No caso do novo texto, parte da agenda conservadora do governo também é reforçada. O Itamaraty quer que, no documento, haja uma referência ao “direito à vida”. A frase é uma maneira de insistir na recusa ao aborto ou direitos sexuais.

Outros trechos, porém, foram recebidos com satisfação por diplomatas estrangeiros. Num deles, o Brasil pede a inclusão do reconhecimento do papel das mulheres nos serviços de saúde.
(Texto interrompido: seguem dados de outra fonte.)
(* ===== verification/PfairQuantum.v ===== *)
(** * PD^2: the beginning of a quantum

    [schedule_next_quantum] moves the tasks that were linked to their next
    subtask, makes the tasks ready whose windows open, and links the tasks with
    the highest priorities. *)

From S2P Require Import Prelude Task Edf PrioQueue Kernel RtDomain RtInv EdfDomain Pfair PfairSub PfairInv PfairLink PfairTop.
Open Scope Z_scope.

(** ** The next subtask *)

Definition next_cur (p : pfair_param) : Z := u64 (cur p + 1) `mod` quanta p.

(** The parameters after a quantum in which the task was linked to [c]; a task
    that is not present leaves after its last subtask. *)
Definition advanced (time c : Z) (present : bool) (p : pfair_param) : pfair_param :=
  let p1 := set_cur (next_cur p) (set_last time c p) in
  if next_cur p =? 0 then
    if present then set_p_release (u64 (p_release p + p_period p)) p1 else set_sporadic_release true p1
  else p1.

Lemma next_cur_spec p : good_param p ->
  next_cur p = cur p + 1 /\ cur p + 1 < quanta p \/ next_cur p = 0 /\ cur p + 1 = quanta p.
Proof.
  intros [He Hp Hs Hc Hr]. unfold next_cur, PFAIR_MAX_PERIOD in *. rewrite u64_small by (unfold two64; lia).
  destruct (Z.eq_dec (cur p + 1) (quanta p)) as [E|E]; [right; split; [rewrite E; apply Z.mod_same; lia|done]|left].
  rewrite Z.mod_small by lia. lia.
Qed.

(** The window of the next subtask opens later, by less than a period and a
    quantum. *)
Lemma advanced_good time c b p :
  good_param p -> p_release p + p_period p < two62 -> good_param (advanced time c b p).
Proof.
  intros Hp Hb. pose proof (next_cur_spec p Hp) as Hn. destruct Hp as [He Hpp Hs Hc Hr]. unfold advanced.
  assert (0 <= p_release p + p_period p < two62) as Hr' by lia. rewrite u64_small by (unfold two62, two64 in *; lia).
  destruct (Z.eqb_spec (next_cur p) 0) as [E|E]; [destruct b|]; split; simpl; try done; lia.
Qed.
Também se pede acesso à tratamento e alerta para desigualdades sociais.

Mas não deixou de ser recebido com ironia a proposta do Brasil de incluir um parágrafo para indicar que o governo está “preocupado com a proliferação de desinformação sobre a pandemia” e sobre a “importância de prestar informações com base na ciência”.

Nas últimas semanas, diferentes membros do governo têm usado das redes sociais para disseminar notícias questionáveis sobre o vírus. Alguns deles tiveram suas postagens inclusive excluídas por plataformas de redes sociais.